A study conducted by the MIT Center for Energy and Environmental Policy Research analysed revenue and costs for over 1100 Lyft and Uber drivers, with the conclusion that most earn below minimum wage for their state and about 30% actually lose money when all the costs of owning and operating their vehicles are taken into account.
"A Median driver generates $0.59 per mile of driving, and incurs costs of $0.30 per mile", "On an hourly basis, the median profit was $3.37 per hour".
Because actual vehicle operating costs are significantly lower than the IRS allowance of $0.54/mile, many drivers report incomes that are substantially lower that their actual incomes, leading to a large pool of untaxed income (although it is small for each driver).
(Score: 2) by Grishnakh on Saturday March 03 2018, @04:53PM (2 children)
10 years old for a car isn't that old these days: lots of cars are at least that old, and still look great. Styling hasn't changed that much in the last 10-15 years; it's not like the 50s-70s where styling was changing fast and cars were falling apart in 50k miles. Now it's not unusual to see a nice Japanese car with 150k miles still driving like new. You can go buy a pretty nice 10yo car now for a few thousand dollars cash that still works great, and if you can do your own maintenance and repairs, it's really dirt cheap to operate a vehicle like that, as the parts are cheap (just don't buy a German car).

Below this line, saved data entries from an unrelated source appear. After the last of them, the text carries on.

(** [needle in hay] holds exactly when [hay] is [needle] with something
    before and something after. *)
Lemma contains_substring hay needle :
  PyStr.contains hay needle = true ↔ ∃ pre post, hay = pre +:+ needle +:+ post.
Proof.
  induction hay as [|c hay IH].
  - change (PyStr.contains "" needle) with (String.prefix needle "" || false).
    rewrite orb_false_r, prefix_app. split.
    + intros [post Hpost]. by exists "", post.
    + intros ([|? pre] & post & Hpost); [eauto | discriminate].
  - change (PyStr.contains (String c hay) needle)
      with (String.prefix needle (String c hay) || PyStr.contains hay needle).
    rewrite orb_true_iff, prefix_app, IH. split.
    + intros [[post Hpost] | (pre & post & Hpost)].
      * by exists "", post.
      * exists (String c pre), post. by rewrite append_cons, Hpost.
    + intros ([|c' pre] & post & Hpost).
      * left. eauto.
      * right. exists pre, post. rewrite append_cons in Hpost. congruence.
Qed.

(** ** Splitting and joining *)

Lemma append_empty_r (s : string) : s +:+ "" = s.
Proof. induction s as [|c s IH]; [done|]. by rewrite append_cons, IH. Qed.

Lemma append_assoc (a b c : string) : (a +:+ b) +:+ c = a +:+ (b +:+ c).
Proof. induction a as [|d a IH]; [done|]. by rewrite !append_cons, IH. Qed.

Lemma length_append (a b : string) :
  String.length (a +:+ b) = (String.length a + String.length b)%nat.
Proof. induction a as [|d a IH]; [done|]. rewrite append_cons. simpl. by rewrite IH. Qed.

Lemma drop_append (a b : string) : PyStr.drop (String.length a) (a +:+ b) = b.
Proof. induction a as [|d a IH]; [by destruct b|]. by rewrite append_cons. Qed.

Lemma drop_length (n : nat) (s : string) :
  (String.length (PyStr.drop n s) = String.length s - n)%nat.
Proof.
  revert s. induction n as [|n IH]; intros [|c s]; simpl; auto with lia.
Qed.

Lemma split_go_skip sep skip cur s :
  (skip ≤ String.length s)%nat →
  PyStr.split_go sep skip cur s = PyStr.split_go sep 0 cur (PyStr.drop skip s).
Proof.
  revert skip. induction s as [|c s IH]; intros [|skip] Hlen; simpl in *;
    try done; try lia.
  apply IH. lia.
Qed.

(** One step of the scan: at a separator the part read so far is closed
    and the scan goes on behind the separator; elsewhere the character
    joins the part. *)
Lemma split_go_step sep cur c rest :
  sep ≠ "" →
  PyStr.split_go sep 0 cur (String c rest)
  = if String.prefix sep (String c rest)
    then cur :: PyStr.split_go sep 0 ""
                  (PyStr.drop (String.length sep) (String c rest))
    else PyStr.split_go sep 0 (cur +:+ String c "") rest.
Proof.
  intros Hsep. cbn [PyStr.split_go].
  destruct (String.prefix sep (String c rest)) eqn:Hpre; [|done].
  apply prefix_app in Hpre as [post Hpost].
  destruct sep as [|d sep]; [done|].
  rewrite append_cons in Hpost. injection Hpost as -> ->.
  change (String.length (String d sep) - 1)%nat
    with (String.length sep - 0)%nat.
  rewrite Nat.sub_0_r, split_go_skip by (rewrite length_append; lia). done.
Qed.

I do wonder, however, how many of these Uber/Lyft drivers are properly insured, and how many simply don't tell their insurance. Your probability of having a crash aren't all *that* high, so it's quite possible many are just skating by without their insurance companies agreeing to or knowing of their commercial usage.
As for being "objectionable", those customers should be using one of the higher-tier services like Uber Black. You're not guaranteed to get a really new car with the regular services.
(Score: 1, Informative) by Anonymous Coward on Saturday March 03 2018, @05:46PM (1 child)
There is a CPM calculator here: https://docs.google.com/spreadsheets/d/1RjLsjD9JHDFyLw2J0HHE6_7dEyLuqn8K0E8U5vR-dRc [google.com] where you can crunch the numbers yourself.
But to your insurance question, Uber and Lyft have insurance for the drivers while on the clock. They are notorious for sticking drivers in three ways: First is that their coverage is contingent, which means that any accident results in cross-insurer arbitration and that can take forever. Second is that they only cover you when you are on the clock and it is your job to prove you were on the clock, which gives them the opportunity to weasel out of it. Third is the duty to mitigate, they argue that you should have avoided the route or done something different, such as not driven at all when waiting for a ride, etc.
(Score: 2) by All Your Lawn Are Belong To Us on Monday March 05 2018, @03:55PM
And Fourth, when/if your personal driving insurance catches a whiff that you're Uber/Lyft driving without having told them (which must occur in an accident), your coverage there - the one that having your vehicle licensed depends on - can be retroactively dropped from that point for failure to tell them you're operating your vehicle commercially which puts you in a different risk class.
This sig for rent.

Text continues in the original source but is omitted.